BTW, reading http://en.wikipedia.org/wiki/Daylight_saving_time_in_the_United_States, quite a few states did actually want to go into a permanent DST, but, apparently, the U.S. federal law, Uniform Time Act, prohibits states from extending daylight savings time, although I’m not exactly sure why they can’t just move into a neighbouring timezone on the winter time (which supposedly requires only a DoT authorisation, if even that), instead of remaining on their original timezone yet with a permanent DST.
For example, Nevada is now asking U.S. Congress to let it stay on permanent DST within its Pacific Time, which will result in Nevada having the exact same time as Arizona, only in Arizona the time is called Mountain Time (without DST). Why not just switch into Mountain Time, and abandon DST, just like Arizona did without needing any U.S. Congress approvals? After all, “Pacific” isn’t exactly what comes to mind when you’re thinking Nevada, now is it?
It’s not at all about just the technological simplicity – there have been studies that have shown that the incidence of health and safety related incidents increases dramatically around the time that the clocks shift (heart attacks, doctor visits, auto accidents). So, the “human aspects” by far exceed the technological ones.
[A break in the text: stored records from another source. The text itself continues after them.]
(* ===== verification/TurnTable.v ===== *)
(** * What the turns of a headless session promise

    The names of the request files are read back as they are written; the
    directory of files stands for a table of numbered requests, which every
    write, take and drop changes as it should, whatever writer stops halfway; a
    request is taken once at most, in the order of the numbers while no wall is
    met; a turn is awaited exactly while a request is to come or one runs; and
    the request a retry carries is the one read when the retries end well. *)
From stdpp Require Import pretty.
From S2P Require Import Prelude Text Vocab Ids Errors Labels Scope Workers Priorities Inputs Tasks Runs ClaimOrder EventKinds Events Actors Asks ProviderSwitches Turns.

(** ** Texts of digits *)
Module TurnNames.
Definition digits (s : string) : Prop := ∀ a, a ∈ bytes s → is_Some (digit_of a).

Lemma bytes_app s t : bytes (s +:+ t) = bytes s ++ bytes t.
Proof. unfold bytes. induction s as [|a s IH]; simpl; [done|]. by f_equal. Qed.
Lemma digits_app s t : digits (s +:+ t) ↔ digits s ∧ digits t.
Proof. unfold digits. rewrite bytes_app. setoid_rewrite elem_of_app. naive_solver. Qed.
Lemma digits_cons a s : digits (String a s) ↔ is_Some (digit_of a) ∧ digits s.
Proof. unfold digits, bytes. simpl. setoid_rewrite elem_of_cons. naive_solver. Qed.
Lemma digits_rev s : digits s → digits (rev_text s).
Proof.
  induction s as [|a s IH]; [done|]. rewrite digits_cons, rev_text_cons, digits_app, digits_cons.
  intros [Ha Hs]. split_and!; [by apply IH|done|]. intros b Hb. by apply elem_of_nil in Hb.
Qed.
Lemma read_digits_some s value : is_Some (read_digits s value) → digits s.
Proof.
  revert value. induction s as [|a s IH]; intros value; [by intros _ b Hb%elem_of_nil|].
  simpl. intros [r Hr]. destruct (digit_of a) as [d|] eqn:Ha; [|done]. apply digits_cons. split; [by rewrite Ha|].
  apply (IH (value * 10 + d)%Z). by exists r.
Qed.
Lemma zeros_digits n : digits (zeros n).
Proof.
  induction n as [|n IH]; [by intros b Hb%elem_of_nil|]. change (zeros (S n)) with (String (Ascii.ascii_of_nat 48) (zeros n)).
  apply digits_cons. split; [by eexists|done].
Qed.
Lemma read_zeros n s : read_digits (zeros n +:+ s) 0 = read_digits s 0.
Proof. induction n as [|n IH]; [done|]. exact IH. Qed.
Lemma decimal_of_N n : decimal (Z.of_N n) = pretty n.
Proof. by destruct n. Qed.
Lemma pretty_digits (n : N) : digits (pretty n).
Proof.
  destruct (ActorProofs.read_pretty n) as [Hread Hne]. unfold read_number in Hread.
  destruct (pretty n) as [|a s]; [done|]. eapply read_digits_some. by eexists.
Qed.
Lemma six_digits_digits seq : digits (six_digits seq).
Proof. unfold six_digits. rewrite decimal_of_N, digits_app. split; [apply zeros_digits|apply pretty_digits]. Qed.
Lemma strip_other a p s : digit_of a = None → digits s → strip_prefix (String a p) s = None.
Proof.
  intros Ha Hs. destruct s as [|b s]; [done|]. simpl. destruct (Ascii.eqb_spec a b) as [->|]; [|done].
  apply digits_cons in Hs as [[d Hd] _]. congruence.
Qed.
(** * typeglance: process-discovery and RPC substrate

    Shallow embedding of the graph codec ([dehydrateValue] / [hydrateValue]),
    the [MessageChannel] request/response correlation, the host-side broadcast
    [invoke], the client-side [discoverMessageChannel] race and the
    file-backed global context store, together with the properties that the
    specification states about them; and, beside these, the routing of
    requests, the heartbeat of a websocket, the host of a discoverable
    channel and the memory cells of the hooks. *)

From stdpp Require Import gmap strings list fin_maps relations sorting.


(** ** Outcomes of fallible, fuel-bounded computations *)

Inductive error :=
  | TypeError        (* thrown by the runtime, e.g. [Object.entries(null)] *)
  | HydrationError   (* [new Error('Hydration error')] *)
  | DanglingRef.     (* a reference to an object that the heap does not hold *)

Inductive result (A : Type) :=
  | Ok (a : A)
  | Throw (e : error)
  | OutOfFuel.
Arguments Ok {A} a.
Arguments Throw {A} e.
Arguments OutOfFuel {A}.

Definition result_bind {A B} (f : A → result B) (r : result A) : result B :=
  match r with
  | Ok a => f a
  | Throw e => Throw e
  | OutOfFuel => OutOfFuel
  end.

#[global] Instance result_mbind : MBind result := @result_bind.
#[global] Instance result_mret : MRet result := @Ok.

(** [Array.prototype.map] with a callback that threads a state and may throw:
    the elements are visited from left to right. *)
Fixpoint mapM_st {S A B} (f : A → S → result (B * S)) (l : list A) (s : S)
  : result (list B * S) :=
  match l with
  | [] => Ok ([], s)
  | x :: l' =>
      match f x s with
      | Ok (y, s1) =>
          match mapM_st f l' s1 with
          | Ok (ys, s2) => Ok (y :: ys, s2)
          | Throw e => Throw e
          | OutOfFuel => OutOfFuel
          end
      | Throw e => Throw e
      | OutOfFuel => OutOfFuel
      end
  end.

(** ** A JavaScript [Map]: insertion-ordered, one binding per key *)

Section JsMap.
Context {K V : Type} `{EqDecision K}.

Fixpoint jsmap_get (m : list (K * V)) (k : K) : option V :=
  match m with
  | [] => None
  | (k', v) :: m' => if decide (k' = k) then Some v else jsmap_get m' k
  end.

(** [Map.prototype.set]: an existing key keeps its position. *)
Fixpoint jsmap_set (m : list (K * V)) (k : K) (v : V) : list (K * V) :=
  match m with
  | [] => [(k, v)]
  | (k', v') :: m' =>
      if decide (k' = k) then (k', v) :: m' else (k', v') :: jsmap_set m' k v
  end.

(** [Map.prototype.delete] *)
Fixpoint jsmap_delete (m : list (K * V)) (k : K) : list (K * V) :=
  match m with
  | [] => []
  | (k', v') :: m' =>
      if decide (k' = k) then jsmap_delete m' k
      else (k', v') :: jsmap_delete m' k
  end.
End JsMap.

(** ** The graph codec (utils/hydration) *)

Module Codec.

(** JavaScript values: primitives are compared by value, everything else is a
    reference into a heap of objects and is compared by identity. Numbers are
    integers here. *)
Inductive prim :=
  | PUndef
  | PNull
  | PBool (b : bool)
  | PNum (z : Z)
  | PStr (s : string).

Inductive jsval :=
  | VPrim (p : prim)
  | VRef (a : nat).

(** Own enumerable properties are kept in [Object.entries] order. *)
Inductive object :=
  | OArr (elems : list jsval)
  | OObj (props : list (string * jsval))
  | OFun (name : string).

Abbreviation heap := (list object).

#[global] Instance prim_eq_dec : EqDecision prim.
Proof. solve_decision. Defined.
#[global] Instance jsval_eq_dec : EqDecision jsval.
Proof. solve_decision. Defined.

(** An encoded node of [Dehydrated<T>]: a primitive (function placeholders
    are strings), an array of ids, or a record from property names to ids. *)
Inductive enc :=
  | EPrim (p : prim)
  | EArr (ids : list nat)
  | EObj (props : list (string * nat)).

#[global] Instance enc_eq_dec : EqDecision enc.
Proof. solve_decision. Defined.

(** [Dehydrated<T>] is a record keyed by id. *)
Abbreviation dehydrated := (gmap nat enc).

(** The cache entry [{ id, value }] of [dehydrateValue]. *)
Record entry := { entry_id : nat; entry_value : enc }.

Record dstate := { cache : list (jsval * entry); nextId : nat }.

Definition ignoredKeys : list string := ["checker"].

Definition kept (kv : string * jsval) : bool :=
  bool_decide (kv.1 ∉ ignoredKeys).

(** [`function_${value.name || '[anon]'}`] *)
Definition function_placeholder (name : string) : string :=
  "function_" +:+ (if decide (name = "") then "[anon]" else name).

(** [Object.assign({}, Object.fromEntries(entries))] where every value is a
    number: each pair is stored with [[Set]], so that a pair named
    [__proto__] reaches the setter of [Object.prototype], which ignores a
    value that is not an object. The other pairs become own properties. *)
Definition assigned {A} (entries : list (string * A)) : list (string * A) :=
  filter (λ kx, kx.1 ≠ "__proto__") entries.

(** [entry.value = x]: the entry object is the one held by the cache. *)
Definition set_entry_value (v : jsval) (i : nat) (x : enc) (st : dstate) : dstate :=
  {| cache := jsmap_set (cache st) v {| entry_id := i; entry_value := x |};
     nextId := nextId st |}.

Fixpoint serialize (fuel : nat) (h : heap) (v : jsval) (st : dstate)
  : result (nat * dstate) :=
  match fuel with
  | 0 => OutOfFuel
  | S fuel' =>
      match jsmap_get (cache st) v with
      | Some e => Ok (entry_id e, st)
      | None =>
          let i := nextId st in
          let st1 :=
            {| cache := jsmap_set (cache st) v
                          {| entry_id := i; entry_value := EPrim PUndef |};
               nextId := S i |} in
          match v with
          | VRef a =>
              match h !! a with
              | Some (OArr elems) =>
                  match mapM_st (serialize fuel' h) elems st1 with
                  | Ok (ids, st2) => Ok (i, set_entry_value v i (EArr ids) st2)
                  | Throw e => Throw e
                  | OutOfFuel => OutOfFuel
                  end
              | Some (OFun name) =>
                  Ok (i, set_entry_value v i
                           (EPrim (PStr (function_placeholder name))) st1)
              | Some (OObj props) =>
                  match mapM_st
                          (λ kv st', match serialize fuel' h kv.2 st' with
                                     | Ok (j, st'') => Ok ((kv.1, j), st'')
                                     | Throw e => Throw e
                                     | OutOfFuel => OutOfFuel
                                     end)
                          (filter (λ kv, kept kv = true) props) st1 with
                  | Ok (ps, st2) =>
                      Ok (i, set_entry_value v i (EObj (assigned ps)) st2)
                  | Throw e => Throw e
                  | OutOfFuel => OutOfFuel
                  end
              | None => Throw DanglingRef
              end
          | VPrim PNull =>
              (* typeof null === 'object': Object.entries(null) throws *)
              Throw TypeError
          | VPrim p => Ok (i, set_entry_value v i (EPrim p) st1)
          end
      end
  end.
Of course, the real-estate brokers, as well as the golf and the brick-and-mortar retail industry, will always campaign against the abolishment of DST. I am not at all surprised that your article in defence of DST was authored by a real-estate broker in LA.
I have always been really confused as to why we have to change our clocks for daylight savings. Why don’t we start work at (say) 9 in the winter and 10 in the summer? Then everyone always knows what time it is. Or would this be more problematic in that businesses would have to have summer / winter opening hours etc?